4月28日、ヤマト運輸の長尾裕社長は会見の場で「デリバリー事業の構造改革」を発表した。淡々とした口調ながら、宅配サービスの維持には値上げが必要だと何度も説明した。

ヤマト運輸を傘下に持つヤマトホールディングス(HD)の業績を見れば窮状は明らかだ。2016年度は営業利益が半減。売り上げの約8割を占めるデリバリー事業の営業利益は56億円と前期の381億円から急減した。

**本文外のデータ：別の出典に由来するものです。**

(** X5: START does not begin in the middle of a packet: from START, as long
    as on every tick the receive channel is active or capture is disabled, the
    front-end stays in START, raises no [sampling] pulse, stages no byte,
    queues no length and leaves its counter alone. *)
Theorem no_capture_in_mid_packet ins : forall s,
  capture s = Capture.START ->
  Forall (fun i => rx_active i = true \/ capture_enable i = false) ins ->
  capture (run s ins) = Capture.START /\
  packet_log s ins = [] /\ length_log s ins = [] /\ sampled_log s ins = [] /\
  captured_packet_length (run s ins) = captured_packet_length s.
Proof.
  induction ins as [|i r IH]; intros s Hs Hall.
  - repeat split; auto.
  - inversion Hall as [|? ? Hi Hr]; subst.
    assert (H1 : capture (step s i) = Capture.START /\
                 packet_pushed s i = [] /\ length_pushed s i = [] /\ sampled s i = [] /\
                 captured_packet_length (step s i) = captured_packet_length s).
    { unfold step, packet_pushed, length_pushed, sampled, sampling, Fifo.accepts,
        capture_drive, capture_fsm.
      rewrite Hs; simpl. destruct Hi as [-> | ->]; simpl; rewrite ?andb_false_r; auto. }
    destruct H1 as (A & B & C & D & E).
    destruct (IH (step s i) A Hr) as (A' & B' & C' & D' & E').
    unfold packet_log, length_log, sampled_log in *.
    rewrite run_cons, !log_cons, A', B', C', D', E', B, C, D, E. auto.
Qed.

Lemma no_capture_in_mid_packet_witness :
  capture (run (reset 8) mid_packet) = Capture.START /\
  sampled_log (reset 8) mid_packet = [].
Proof.
  assert (H : Forall (fun i => rx_active i = true \/ capture_enable i = false) mid_packet).
  { unfold mid_packet.
    repeat (apply Forall_cons; [first [left; reflexivity | right; reflexivity]|]).
    apply Forall_nil. }
  destruct (no_capture_in_mid_packet mid_packet (reset 8) eq_refl H) as (A & _ & _ & B & _).
  exact (conj A B).
Defined.

(** ** The front-end and the consumer *)

(** X6: the consumer exerts no back-pressure on the front-end: two runs whose
    ticks carry the same receive inputs and the same [capture_enable], from
    states that agree on the capture FSM and its counter, pass through the same
    capture states, show the same [idle] and [capturing], raise [sampling] for
    the same bytes and offer the same lengths, whatever the consumer, the
    engine and the memory depth are in either. *)
Theorem front_end_ignores_consumer ins1 : forall ins2 s1 s2,
  Forall2 same_rx ins1 ins2 ->
  capture s1 = capture s2 -> captured_packet_length s1 = captured_packet_length s2 ->
  capture (run s1 ins1) = capture (run s2 ins2) /\
  captured_packet_length (run s1 ins1) = captured_packet_length (run s2 ins2) /\
  idle (run s1 ins1) = idle (run s2 ins2) /\
  capturing (run s1 ins1) = capturing (run s2 ins2) /\
  sampled_log s1 ins1 = sampled_log s2 ins2 /\
  offered_log s1 ins1 = offered_log s2 ins2.
Proof.
  induction ins1 as [|i1 r1 IH]; intros ins2 s1 s2 Hall Hc Hn;
    inversion Hall as [|? i2 ? r2 Hi Hr]; subst.
  - cbn [run]. unfold idle, capturing. rewrite Hc. auto 8.
  - destruct Hi as (Ea & Ev & Ed & Ee).
    assert (D : capture_drive s1 i1 = capture_drive s2 i2).
    { unfold capture_drive, capture_fsm, byte_received.
      now rewrite Hc, Hn, Ea, Ev, Ed, Ee. }
    assert (Hc' : capture (step s1 i1) = capture (step s2 i2)).
    { unfold step; cbn [capture]. now rewrite D. }
    assert (Hn' : captured_packet_length (step s1 i1) = captured_packet_length (step s2 i2)).
    { unfold step; cbn [captured_packet_length]. now rewrite D. }
    destruct (IH r2 (step s1 i1) (step s2 i2) Hr Hc' Hn') as (A & B & C & E & F & G).
    assert (S1 : sampled s1 i1 = sampled s2 i2).
    { unfold sampled, sampling. now rewrite D, Ed. }
    assert (O1 : length_offered s1 i1 = length_offered s2 i2).
    { unfold length_offered. now rewrite D. }
    unfold sampled_log, offered_log in *.
    rewrite !run_cons, !log_cons, F, G, S1, O1. auto 8.
Qed.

最大の要因は想定を超す荷物を受け入れ、宅配現場がパンクしたことにある。急増する荷物の中心はアマゾンをはじめとするネット通販によるものだ。ヤマトが扱う年間の宅配個数は16年度で18.7億個、そのうちアマゾン分は約3億個とみられ、最大の取引先であることは間違いない。

大量に発生する荷物をさばくため、宅配ドライバーの労働が長時間化した。昨年末には一部営業拠点が労働基準監督署から是正勧告を受けるなどして、残業代未払いが表面化。前期は約190億円(過去2年分)を未払い残業代として支払った。繁忙期に限られていた外部業者にも配達を依存せざるをえなくなっている。これはヤマト経営陣の誤算である。